__Task brief__
Among the entries below, find the lines with the word "first" and return them.

__Source records__
⟨

Lemma critical_path_marked_witness :
  critical_path (nodes (emitted cheap_expensive_plan)) = ["node-1"; "node-3"] /\
  exists r c',
    parseExplainJSON cheap_expensive_plan 0 = Some (r, c') /\
    forall n, n ∈ planNodes r ->
      (isCriticalPath n = Some true
       <-> id n ∈ critical_path (nodes (emitted cheap_expensive_plan))).
Proof.
  split; [vm_compute; reflexivity|].
  destruct (critical_path_marked cheap_expensive_plan 0) as (r & c' & E & _ & H).
  exists r, c'. split; [exact E|].
  destruct H as (first & root & _ & _ & _ & _ & _ & _ & Hm).
  - discriminate.
  - vm_compute. repeat (constructor; [vm_compute; discriminate|]). constructor.
  - exact Hm.
Defined.

(** The cumulative costs are binary64 sums: in a join of a table of cost
    0.3 with a table of cost 0.1 materialized from a table of cost 0.2, the
    path goes through the second table, since 0.1 + 0.2 is more than 0.3. *)
Lemma critical_path_rounds :
  critical_path (nodes (emitted rounding_plan)) = ["node-1"; "node-3"; "node-4"] /\
  exists r c',
    parseExplainJSON rounding_plan 0 = Some (r, c') /\
    map (fun n => (id n, isCriticalPath n)) (planNodes r)
    = [("node-1", Some true); ("node-2", None); ("node-3", Some true);
       ("node-4", Some true)].
Proof.
  split; [vm_compute; reflexivity|].
  eexists _, _. split; [vm_compute; reflexivity|]. reflexivity.
Qed.

(** Sums that overflow are infinite: with three tables of cost 1e308 the
    join and the materialized table have an infinite cumulative cost, and
    the path goes through the materialized table. *)
Lemma critical_path_overflows :
  cumulative (nodes (emitted overflow_plan)) "node-3" = PInf /\
  critical_path (nodes (emitted overflow_plan)) = ["node-1"; "node-3"; "node-4"] /\
  exists r c',
    parseExplainJSON overflow_plan 0 = Some (r, c') /\
    map (fun n => (id n, isCriticalPath n)) (planNodes r)
    = [("node-1", Some true); ("node-2", None); ("node-3", Some true);
       ("node-4", Some true)].
Proof.
  split; [vm_compute; reflexivity|]. split; [vm_compute; reflexivity|].
  eexists _, _. split; [vm_compute; reflexivity|]. reflexivity.
Qed.

(** ** Children and edges *)

(** C1 on a grouping stage over a table: the table node [node-2] has an
    edge to the group node [node-1], whose [children] list is empty. *)
Lemma grouping_children_miss_producer :
  exists r c' n,
    parseExplainJSON grouped_sales_plan 0 = Some (r, c') /\
    planNodes r !! 0%nat = Some n /\ id n = "node-1" /\ type n = nt_group /\
    children n = [] /\
    (exists e, e ∈ flowEdges r /\ edge_source e = "node-2" /\
               edge_target e = "node-1") /\
    "node-2" ∉ children n.
Proof.
  eexists _, _, _. split; [vm_compute; reflexivity|].
  split; [reflexivity|]. split; [reflexivity|]. split; [reflexivity|].
  split; [reflexivity|]. split.
  - eexists. split; [apply elem_of_cons; left; reflexivity|]. by split.
  - apply not_elem_of_nil.
Qed.

(** ** Overlap between the trees of two roots *)

(** C9 on a join of two tables beside a subquery joining three: the second
    table of the first join ([node-3]) and the first table of the second
    join ([node-5]) are on the same row and their spans overlap. *)
Lemma roots_subtrees_overlap :
  exists r c' p q,
    parseExplainJSON two_joins_plan 0 = Some (r, c') /\
    nodepos (flowNodes r) "node-3" = Some p /\
    nodepos (flowNodes r) "node-5" = Some q /\
    p = mkPosition 170 200 /\ q = mkPosition 400 200 /\
    pos_y p = pos_y q /\ spans_overlap p q.
Proof.
  eexists _, _, _, _. split; [vm_compute; reflexivity|].
  split; [vm_compute; reflexivity|]. split; [vm_compute; reflexivity|].
  split; [reflexivity|]. split; [reflexivity|]. split; [reflexivity|].
  unfold spans_overlap, nodeWidth. simpl. lia.
Qed.

(** * Further properties of the parser and the pipeline *)

(** ** The layout moves nodes and does nothing else *)

Lemma set_position_content (l : list FlowNode) (s : string) (p : Position) :
  map content (set_position l s p) = map content l.
Proof.
  induction l as [|n l IH]; simpl; [done|].
  destruct (String.eqb (node_id n) s); simpl; [done|]. by rewrite IH.
Qed.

⟩

__Expected output__
  destruct H as (first & root & _ & _ & _ & _ & _ & _ & Hm).
    table of the first join ([node-3]) and the first table of the second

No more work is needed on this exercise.